No. 05-5632-cv.United States Court of Appeals, Second Circuit.
March 17, 2009.
UPON DUE CONSIDERATION, it is hereby ORDERED, ADJUDGED AND DECREED that the judgment of the district court is AFFIRMED.
John J. Napolitano, Oyster Bay, NY, for Plaintiff-Appellant.
David Lawrence III, Assistant Solicitor General (Barbara D. Underwood, Solicitor General, Michael S. Belohlavek, Senior Counsel Division of Appeals Opinions, of counsel) for Andrew M. Cuomo, Attorney General of the State of New York, New York, NY, for Defendants-Appellees.
PRESENT: Hon. SONIA SOTOMAYOR, Hon. B.D. PARKER, Circuit Judges, Hon. DENNY CHIN,[*] District Judge.

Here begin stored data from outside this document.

Lemma findall_number_text (neg : bool) (ip : list ascii)
  (frac : option (list ascii)) :
  ip <> [] -> all_digits ip -> frac_digits frac ->
  findall_number (number_text neg ip frac) = [number_text neg ip frac].
Proof.
  intros Hne Hip Hfrac.
  change (number_text neg ip frac)
    with ((if neg then ["-"%char] else []) ++ unsigned_text ip frac).
  destruct ip as [|d ip]; [contradiction|].
  pose proof Hip as Hip'. apply all_digits_cons in Hip' as [Hd _].
  unfold findall_number. destruct neg.
  - change (["-"%char] ++ unsigned_text (d :: ip) frac)
      with ("-"%char :: unsigned_text (d :: ip) frac).
    cbn [findall_number_from].
    assert (Hs : starts_number "-" (unsigned_text (d :: ip) frac) = true).
    { unfold starts_number, unsigned_text. simpl. rewrite Hd. reflexivity. }
    rewrite Hs. now rewrite scan_unsigned.
  - change ([] ++ unsigned_text (d :: ip) frac)
      with (d :: unsigned_text ip frac).
    cbn [findall_number_from].
    assert (Hs : starts_number d (unsigned_text ip frac) = true)
      by (unfold starts_number; now rewrite Hd).
    rewrite Hs.
    change (findall_number_from (unsigned_text ip frac) (IntPart [d]))
      with (findall_number_from (unsigned_text ip frac) (IntPart ([d] ++ []))).
    apply all_digits_cons in Hip as [_ Hip].
    unfold unsigned_text at 1. rewrite (scan_int_digits ip Hip).
    destruct frac as [fp|]; simpl.
    + rewrite <- (app_nil_r fp) at 1.
      rewrite (scan_frac_digits fp Hfrac). simpl.
      rewrite rev_app_distr. simpl. rewrite rev_app_distr. simpl.
      rewrite !rev_involutive. unfold unsigned_text.
      now rewrite <- !app_assoc.
    + rewrite rev_app_distr. simpl. rewrite rev_involutive.
      unfold unsigned_text. now rewrite app_nil_r.
Qed.

(** *** [float] on the text of one number *)

Lemma span_digits_app (ds rest : list ascii) :
  all_digits ds ->
  match rest with c :: _ => is_digit c = false | [] => True end ->
  span_digits (ds ++ rest) = (ds, rest).
Proof.
  intros Hds Hrest. induction ds as [|c ds IH]; simpl.
  - destruct rest as [|c rest]; [reflexivity|]. simpl. now rewrite Hrest.
  - apply all_digits_cons in Hds as [Hc Hds]. rewrite Hc, (IH Hds).
    reflexivity.
Qed.

Lemma float_of_unsigned_text (neg : bool) (ip : list ascii)
  (frac : option (list ascii)) :
  ip <> [] -> all_digits ip -> frac_digits frac ->
  float_of_unsigned neg (unsigned_text ip frac)
  = Some (if Qle_bool (inject_Z float_limit) (text_magnitude ip frac)
          then Infinite
          else Finite (if neg then Qopp (text_magnitude ip frac)
                       else text_magnitude ip frac)).
Proof.
  intros Hne Hip Hfrac. unfold float_of_unsigned.
  assert (Hspan : span_digits (unsigned_text ip frac)
                  = (ip, match frac with
                         | Some fp => "."%char :: fp
                         | None => []
                         end)).
  { apply span_digits_app; [exact Hip|]. now destruct frac. }
  rewrite Hspan. destruct ip as [|d ip]; [contradiction|].
  destruct frac as [fp|]; lazy beta iota zeta.
  - change (is_dot ".") with true. lazy beta iota zeta.
    rewrite <- (app_nil_r fp) at 1.
    rewrite (span_digits_app fp []); [|exact Hfrac|exact I].
    unfold text_magnitude. simpl default.
    now destruct (Qle_bool _ _).
  - simpl span_digits. unfold text_magnitude. simpl default.
    now destruct (Qle_bool _ _).
Qed.

Lemma float_of_string_text (neg : bool) (ip : list ascii)
  (frac : option (list ascii)) :
  ip <> [] -> all_digits ip -> frac_digits frac ->
  float_of_string (number_text neg ip frac)
  = Some (if Qle_bool (inject_Z float_limit) (text_magnitude ip frac)
          then Infinite
          else Finite (if neg then Qopp (text_magnitude ip frac)
                       else text_magnitude ip frac)).
Proof.
  intros Hne Hip Hfrac.
  change (number_text neg ip frac)
    with ((if neg then ["-"%char] else []) ++ unsigned_text ip frac).
  destruct neg.
  - change (["-"%char] ++ unsigned_text ip frac)
      with ("-"%char :: unsigned_text ip frac).
    unfold float_of_string. change (is_minus "-") with true. cbv iota.
    now apply float_of_unsigned_text.
  - change ([] ++ unsigned_text ip frac) with (unsigned_text ip frac).
    rewrite <- (float_of_unsigned_text false ip frac Hne Hip Hfrac).
    destruct ip as [|d ip]; [contradiction|].
    apply all_digits_cons in Hip as [Hd _].
    change (unsigned_text (d :: ip) frac) with (d :: unsigned_text ip frac).
    unfold float_of_string. now rewrite (digit_not_minus d Hd).
Qed.

(** *** Scoring the text of the ground truth itself *)

Open Scope Q_scope.

Lemma check_number_exact (x t : Q) :
  x == t -> check_number (Finite x) t = Some 1.0.
Proof.
  intros Hx. unfold check_number, Qltb.
  destruct (Qle_bool 1e-6 (Qabs (x - t))) eqn:E; [|reflexivity].
  apply Qle_bool_iff in E.
  assert (H0 : Qabs (x - t) == 0).
  { rewrite (Qabs_wd (x - t) 0); [reflexivity | lra]. }
  rewrite H0 in E. apply Qle_not_lt in E. exfalso. apply E. reflexivity.
Qed.

Lemma accuracy_number_text (neg : bool) (ip : list ascii)
  (frac : option (list ascii)) (t : Q) :
  ip <> [] -> all_digits ip -> frac_digits frac ->
  text_magnitude ip frac < inject_Z float_limit ->
  (if neg then - text_magnitude ip frac else text_magnitude ip frac) == t ->
  accuracy_number (number_text neg ip frac) (Ok t) = Ok 1.0.
Proof.
  intros Hne Hip Hfrac Hlim Hval. unfold accuracy_number.
  rewrite (findall_number_text neg ip frac Hne Hip Hfrac).
  cbn [res_bind rev app check_numbers].
  rewrite (float_of_string_text neg ip frac Hne Hip Hfrac).
  assert (Hb : Qle_bool (inject_Z float_limit) (text_magnitude ip frac)
               = false).
  { destruct (Qle_bool _ _) eqn:E; [|reflexivity].
    apply Qle_bool_iff in E. lra. }
  rewrite Hb. now rewrite (check_number_exact _ t Hval).
Qed.

Lemma pow10_pos (e : Z) : 0 < pow10 e.
Proof. apply Qpower_0_lt. reflexivity. Qed.

Lemma pow10_add (a b : Z) : pow10 (a + b) == pow10 a * pow10 b.
Proof. apply Qpower_plus. discriminate. Qed.

Lemma pow10_inject (e : Z) : (0 <= e)%Z -> pow10 e == inject_Z (10 ^ e).
Proof. intros He. symmetry. apply (Zpower_Qpower 10 e He). Qed.

Lemma pow10_le (a b : Z) : (a <= b)%Z -> pow10 a <= pow10 b.
Proof.
  intros Hab. replace b with (a + (b - a))%Z by lia.
  rewrite pow10_add, (pow10_inject (b - a)) by lia.
  pose proof (pow10_pos a) as Ha.
  assert (H1 : 1 <= inject_Z (10 ^ (b - a))).
  { change 1 with (inject_Z 1). rewrite <- Zle_Qle.
    pose proof (Z.pow_pos_nonneg 10 (b - a)). lia. }
  rewrite <- (Qmult_1_r (pow10 a)) at 1.
  apply Qmult_le_l; assumption.
Qed.

Lemma text_magnitude_integer (ds : list ascii) :
  text_magnitude ds None == inject_Z (digits_val ds).
Proof.
  unfold text_magnitude. simpl default. rewrite app_nil_r.
  change (pow10 (- Z.of_nat (length (@nil ascii)))) with 1. ring.
Qed.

Plaintiff-Appellant John J. Napolitano, an attorney proceeding pro se, appeals from the September 30, 2005 judgment of the United States District Court for the Eastern District of New York (Feuerstein, J.) sua sponte
dismissing his complaint. We assume the parties’ familiarity with the underlying facts and procedural history of the case, as well as with the issues presented on appeal.
We affirm the district court’s holding that the Eleventh Amendment bars Napolitano’s claims for damages against the New York State Appellate Division, the Grievance Committee, and Saltzman in his official capacity. See Dube v. State Univ. of N. Y., 900 F.2d 587, 594-95 (2d Cir. 1990).

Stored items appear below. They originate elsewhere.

Definition rowsOfEntry (tenantId : string) (e : Entry) : list ChunkDoc :=
  rowsFrom tenantId (e_id e) (e_section e) (e_embeddings e) 0
    (e_chunks e) (e_chunkIds e).

(** An entry is what the loop body computes for its section. *)
Definition wellMade
    (generateEmbeddings : list string -> Exc (list Embedding))
    (n0 : nat) (e : Entry) : Prop :=
  Chunker.chunkText (Data.content (e_section e))
    CHUNK_CONFIG.size CHUNK_CONFIG.overlap = Some (e_chunks e)
  /\ e_chunks e <> []
  /\ generateEmbeddings (e_chunks e) = Ret (e_embeddings e)
  /\ length (e_chunkIds e) = length (e_chunks e)
  /\ Data.generatedFrom n0 (e_id e).

End Ingest.

(** ** Reading, replacing and deleting sections
    ([services/data.service.js]) *)

Module DataOps.

(** [chunksCollection.deleteMany({ tenantId, sectionId })]: the number of
    rows deleted. *)
Definition deleteMany (tenantId sectionId : string) : Data.M nat :=
  Data.command (fun db =>
    (length (Data.rowsOf tenantId sectionId (Data.chunksCollection db)),
     {| Data.sectionsCollection := Data.sectionsCollection db;
        Data.chunksCollection :=
          filter (fun c => ~ (c_tenantId c = tenantId
                              /\ c_sectionId c = sectionId))
            (Data.chunksCollection db);
        Data.nextId := Data.nextId db; Data.faults := Data.faults db |})).

(** The database once [deleteMany] has removed the rows of a section. *)
Definition emptied (tenantId sectionId : string) (db : Data.Db) : Data.Db :=
  {| Data.sectionsCollection := Data.sectionsCollection db;
     Data.chunksCollection :=
       filter (fun c => ~ (c_tenantId c = tenantId
                           /\ c_sectionId c = sectionId))
         (Data.chunksCollection db);
     Data.nextId := Data.nextId db; Data.faults := Data.faults db |}.

(** The documents left when the first one selected by the filter is
    removed. *)
Fixpoint removeFirst (tenantId sectionId : string) (docs : list SectionDoc)
    : list SectionDoc :=
  match docs with
  | [] => []
  | d :: rest =>
      if decide (s_tenantId d = tenantId /\ s_sectionId d = sectionId)
      then rest else d :: removeFirst tenantId sectionId rest
  end.

(** [sectionsCollection.deleteOne({ tenantId, sectionId })]: its
    [deletedCount]. *)
Definition deleteOne (tenantId sectionId : string) : Data.M nat :=
  Data.command (fun db =>
    (match Data.findSection tenantId sectionId db with
     | Some _ => 1%nat
     | None => 0%nat
     end,
     {| Data.sectionsCollection :=
          removeFirst tenantId sectionId (Data.sectionsCollection db);
        Data.chunksCollection := Data.chunksCollection db;
        Data.nextId := Data.nextId db; Data.faults := Data.faults db |})).

(** [sectionsCollection.findOne({ tenantId, sectionId })] as a
    command. *)
Definition findOne (tenantId sectionId : string)
    : Data.M (option SectionDoc) :=
  Data.command (fun db => (Data.findSection tenantId sectionId db, db)).

(** The first document selected by the filter, changed by a [$set]. *)
Fixpoint setFirst (tenantId sectionId : string) (set : SectionDoc -> SectionDoc)
    (docs : list SectionDoc) : list SectionDoc :=
  match docs with
  | [] => []
  | d :: rest =>
      if decide (s_tenantId d = tenantId /\ s_sectionId d = sectionId)
      then set d :: rest else d :: setFirst tenantId sectionId set rest
  end.

(** [sectionsCollection.updateOne({ tenantId, sectionId }, { $set })] *)
Definition updateOne (tenantId sectionId : string)
    (set : SectionDoc -> SectionDoc) : Data.M unit :=
  Data.command (fun db =>
    (tt,
     {| Data.sectionsCollection :=
          setFirst tenantId sectionId set (Data.sectionsCollection db);
        Data.chunksCollection := Data.chunksCollection db;
        Data.nextId := Data.nextId db; Data.faults := Data.faults db |})).

(** [getSection(tenantId, sectionId)] *)
Definition getSection (tenantId sectionId : string) : Data.M SectionDoc :=
  tryCatch
    (section <- findOne tenantId sectionId ;;
     match section with
     | Some d => ret d
     | None => throw "Section not found"
     end)
    (fun e => throw e).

We disagree with Napolitano’s contention on appeal that because Appellees acted in “clear absence of all jurisdiction,” they are not entitled to absolute immunity. That argument would apply only to personal-capacity suits; it is irrelevant with respect to the claims against the New York State Appellate Division, the Grievance Committee, and Saltzman in his official capacity, all of which enjoy sovereign immunity under the Eleventh Amendment. Cf. Kentucky v. Graham, 473 U.S. 159, 166-67, 105 S.Ct. 3099, 87 L.Ed.2d 114 (1985) (distinguishing official-from personal-capacity suits, and noting that “[t]he only immunities that can be claimed in an official-capacity action are forms of sovereign immunity that the entity, qua entity, may possess, such as the Eleventh Amendment”); Almonte v. City of Long Beach, 478 F.3d 100, 106 (2d Cir. 2007) (“Immunity, either absolute or qualified, is a personal defense that is available only when officials are sued in their individual capacities[.]”). To the extent, if any, Napolitano brought claims against Saltzman in his personal capacity, that argument also fails. Saltzman enjoys absolute immunity for his actions as counsel to the Grievance Committee, which are “quasi-public
adjudicatory [or] prosecutorial” in nature. Barbara v. N.Y. Stock Exch., Inc., 99 F.3d 49, 58 (2d Cir. 1996) (noting that “courts of appeals have extended absolute immunity to such private actors as . . . members of bar association disciplinary committees” (citations omitted)). In receiving the complaints about Napolitano, investigating them, and making recommendations to the Appellate Division, Saltzman was clearly acting within the scope of his jurisdiction. The allegation that he may have violated procedural or ethical rules is irrelevant, as it is the nature of the act and not the impropriety of the act that matters. See Huminski v. Corsones, 396 F.3d 53, 74-75 (2d Cir. 2005).
For the foregoing reasons, we AFFIRM the judgment of the district court.